• _Assigned task_:
Beginning with the line below that contains "Definition address_of_signing_key (signing_key" and ending with the line that contains "signing_key ← try_get_message_signing_key_for_vk", copy every line exactly. Copy nothing else.
** Material for this task follows **
Record Wallet : Type := mkWallet {
  w_seed : option bytes;
  w_address_to_index : gmap Address u32;
  w_epk_to_index : gmap EncryptionPubKey u32;
  w_index_to_address : gmap u32 Address;
  w_index_to_epk : gmap u32 EncryptionPubKey;
  w_index_to_vk : gmap u32 VerifyingKey;
  w_utxos : gmap OutPoint FilledOutput;
  w_pending_inputs : gset OutPoint;
  w_stxos : gmap OutPoint SpentOutput;
  w_bitname_reservations : gmap Hash string;
  w_known_bitnames : gmap BitName string;
  w_vk_to_index : gmap VerifyingKey u32;
}.

Definition wallet_new : Wallet := mkWallet None ∅ ∅ ∅ ∅ ∅ ∅ ∅ ∅ ∅ ∅ ∅.

(** Writes to the databases of the wallet *)
Definition set_addresses (by_address : gmap Address u32) (by_index : gmap u32 Address)
    (w : Wallet) : Wallet :=
  mkWallet (w_seed w) by_address (w_epk_to_index w) by_index (w_index_to_epk w)
    (w_index_to_vk w) (w_utxos w) (w_pending_inputs w) (w_stxos w) (w_bitname_reservations w)
    (w_known_bitnames w) (w_vk_to_index w).
Definition set_epks (by_epk : gmap EncryptionPubKey u32) (by_index : gmap u32 EncryptionPubKey)
    (w : Wallet) : Wallet :=
  mkWallet (w_seed w) (w_address_to_index w) by_epk (w_index_to_address w) by_index
    (w_index_to_vk w) (w_utxos w) (w_pending_inputs w) (w_stxos w) (w_bitname_reservations w)
    (w_known_bitnames w) (w_vk_to_index w).
Definition set_vks (by_vk : gmap VerifyingKey u32) (by_index : gmap u32 VerifyingKey)
    (w : Wallet) : Wallet :=
  mkWallet (w_seed w) (w_address_to_index w) (w_epk_to_index w) (w_index_to_address w)
    (w_index_to_epk w) by_index (w_utxos w) (w_pending_inputs w) (w_stxos w)
    (w_bitname_reservations w) (w_known_bitnames w) by_vk.
Definition set_coins (utxos : gmap OutPoint FilledOutput) (stxos : gmap OutPoint SpentOutput)
    (w : Wallet) : Wallet :=
  mkWallet (w_seed w) (w_address_to_index w) (w_epk_to_index w) (w_index_to_address w)
    (w_index_to_epk w) (w_index_to_vk w) utxos (w_pending_inputs w) stxos
    (w_bitname_reservations w) (w_known_bitnames w) (w_vk_to_index w).
Definition set_pending_inputs (pending : gset OutPoint) (w : Wallet) : Wallet :=
  mkWallet (w_seed w) (w_address_to_index w) (w_epk_to_index w) (w_index_to_address w)
    (w_index_to_epk w) (w_index_to_vk w) (w_utxos w) pending (w_stxos w)
    (w_bitname_reservations w) (w_known_bitnames w) (w_vk_to_index w).
Definition set_names (reservations : gmap Hash string) (known : gmap BitName string)
    (w : Wallet) : Wallet :=
  mkWallet (w_seed w) (w_address_to_index w) (w_epk_to_index w) (w_index_to_address w)
    (w_index_to_epk w) (w_index_to_vk w) (w_utxos w) (w_pending_inputs w) (w_stxos w)
    reservations known (w_vk_to_index w).

(** ** Operations *)

Definition wallet_op : Type -> Type := op Wallet WalletError.

(** [Amount - Amount], which panics on underflow *)
Definition amount_sub {E} (a b : Amount) : result E Amount := expect (amount_checked_sub a b).

(** ** Derivation paths ([wallet/util.rs]) *)

(** [bitcoin::bip32::ChildNumber] and its conversion to [u32] *)
Inductive ChildNumber : Type := Normal (index : u32) | Hardened (index : u32).
Definition child_number_u32 (c : ChildNumber) : u32 :=
  match c with Normal index => index | Hardened index => N.lor index (2 ^ 31) end.

Inductive KnownBip32Path : Type :=
| Encryption (index : u32) | MessageSigning (index : u32) | TxSigning (index : u32).

Definition MASTER_ENCRYPTION : list ChildNumber := [Hardened 1].
Definition MASTER_MESSAGE_SIGNING : list ChildNumber := [Hardened 2].
Definition MASTER_TX_SIGNING : list ChildNumber := [Hardened 0].

Definition derivation_path (p : KnownBip32Path) : list ChildNumber :=
  match p with
  | Encryption index => MASTER_ENCRYPTION ++ [Normal index]
  | MessageSigning index => MASTER_MESSAGE_SIGNING ++ [Normal index]
  | TxSigning index => MASTER_TX_SIGNING ++ [Normal index]
  end.

Section wallet.
Context `{Externals} `{WalletExternals}.
Implicit Types (w : Wallet).

Definition derive_xprv (xprv : XPrv) (path : list ChildNumber) : XPrv :=
  foldl (fun xprv child_number => xprv_derive xprv (child_number_u32 child_number)) xprv path.

(** ** Keys *)

Definition signing_key_from_xprv (xprv : XPrv) : result WalletError SigningKey :=
  expect (signing_key_from_scalar
            (from_bytes_mod_order (take 32 (extended_secret_key_bytes xprv)))).

(** [XEncryptionSecretKey::encryption_secret] *)
Definition encryption_secret (xesk : XPrv) : StaticSecret :=
  static_secret_from (take 32 (extended_secret_key_bytes xesk)).

(** The [loop] of [get_master_xprv]. A try succeeds for one secret in two. The
    model gives up after [MASTER_ROUNDS] tries. *)
Definition MASTER_ROUNDS : nat := 256.
Fixpoint master_xprv_loop (fuel : nat) (master_secret : bytes) : result WalletError XPrv :=
  match fuel with
  | O => Panic
  | S fuel =>
      let root_chain_code := sha256 (1 :: master_secret) in
      match from_nonextended_noforce master_secret root_chain_code with
      | Some res => Ok res
      | None => master_xprv_loop fuel (sha256 master_secret)
      end
  end.
Definition get_master_xprv w : result WalletError XPrv :=
  seed_bytes ← ok_or (w_seed w) Wallet_NoSeed;
  master_xprv_loop MASTER_ROUNDS (sha256 seed_bytes).

Definition get_master_xesk w : result WalletError XPrv :=
  master_xprv ← get_master_xprv w;
  Ok (derive_xprv master_xprv MASTER_ENCRYPTION).
Definition get_master_xsk w : result WalletError XPrv :=
  master_xprv ← get_master_xprv w;
  Ok (derive_xprv master_xprv MASTER_TX_SIGNING).
Definition get_master_xvk w : result WalletError XPub :=
  xsk ← get_master_xsk w;
  Ok (xprv_public xsk).

Definition get_epk_index w (epk : EncryptionPubKey) : result WalletError u32 :=
  ok_or (w_epk_to_index w !! epk) (Wallet_EpkDoesNotExist epk).
Definition get_encryption_xesk w (index : u32) : result WalletError XPrv :=
  master_xprv ← get_master_xprv w;
  Ok (derive_xprv master_xprv (derivation_path (Encryption index))).
Definition get_encryption_secret w (index : u32) : result WalletError StaticSecret :=
  xesk ← get_encryption_xesk w index;
  Ok (encryption_secret xesk).
Definition get_encryption_xesk_for_epk w (epk : EncryptionPubKey) : result WalletError XPrv :=
  epk_idx ← get_epk_index w epk;
  xesk ← get_encryption_xesk w epk_idx;
  _ ← assert_ (epk =? encryption_pubkey_of (encryption_secret xesk));
  Ok xesk.
Definition get_encryption_secret_for_epk w (epk : EncryptionPubKey)
  : result WalletError StaticSecret :=
  epk_idx ← get_epk_index w epk;
  encryption_secret ← get_encryption_secret w epk_idx;
  _ ← assert_ (epk =? encryption_pubkey_of encryption_secret);
  Ok encryption_secret.

Definition get_tx_signing_key w (index : u32) : result WalletError SigningKey :=
  master_xprv ← get_master_xprv w;
  signing_key_from_xprv (derive_xprv master_xprv (derivation_path (TxSigning index))).
Definition address_of_signing_key (signing_key : SigningKey) : Address :=
  address_of_key (verifying_key_of signing_key).
Definition get_tx_signing_key_for_addr w (address : Address) : result WalletError SigningKey :=
  addr_idx ← ok_or (w_address_to_index w !! address) (Wallet_AddressDoesNotExist address);
  signing_key ← get_tx_signing_key w addr_idx;
  _ ← assert_ (address =? address_of_signing_key signing_key);
  Ok signing_key.
Definition get_message_signing_key w (index : u32) : result WalletError SigningKey :=
  master_xprv ← get_master_xprv w;
  signing_key_from_xprv (derive_xprv master_xprv (derivation_path (MessageSigning index))).
Definition try_get_message_signing_key_for_vk w (vk : VerifyingKey)
  : result WalletError (option SigningKey) :=
  match w_vk_to_index w !! vk with
  | None => Ok None
  | Some vk_idx =>
      signing_key ← get_message_signing_key w vk_idx;
      _ ← assert_ (vk =? verifying_key_of signing_key);
      Ok (Some signing_key)
  end.
Definition get_message_signing_key_for_vk w (vk : VerifyingKey) : result WalletError SigningKey :=
  signing_key ← try_get_message_signing_key_for_vk w vk;
  ok_or signing_key (Wallet_VkDoesNotExist vk).

(** [.last(&txn)?.map(|(idx, _)| idx + 1).unwrap_or(0)] *)
Definition next_index {V} (db : gmap u32 V) : u32 :=
  match db_last_N db with Some (idx, _) => u32_add idx 1 | None => 0 end.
** End of Material for this task **
• _Solution to the problem_:
Definition address_of_signing_key (signing_key : SigningKey) : Address :=
  address_of_key (verifying_key_of signing_key).
Definition get_tx_signing_key_for_addr w (address : Address) : result WalletError SigningKey :=
  addr_idx ← ok_or (w_address_to_index w !! address) (Wallet_AddressDoesNotExist address);
  signing_key ← get_tx_signing_key w addr_idx;
  _ ← assert_ (address =? address_of_signing_key signing_key);
  Ok signing_key.
Definition get_message_signing_key w (index : u32) : result WalletError SigningKey :=
  master_xprv ← get_master_xprv w;
  signing_key_from_xprv (derive_xprv master_xprv (derivation_path (MessageSigning index))).
Definition try_get_message_signing_key_for_vk w (vk : VerifyingKey)
  : result WalletError (option SigningKey) :=
  match w_vk_to_index w !! vk with
  | None => Ok None
  | Some vk_idx =>
      signing_key ← get_message_signing_key w vk_idx;
      _ ← assert_ (vk =? verifying_key_of signing_key);
      Ok (Some signing_key)
  end.
Definition get_message_signing_key_for_vk w (vk : VerifyingKey) : result WalletError SigningKey :=
  signing_key ← try_get_message_signing_key_for_vk w vk;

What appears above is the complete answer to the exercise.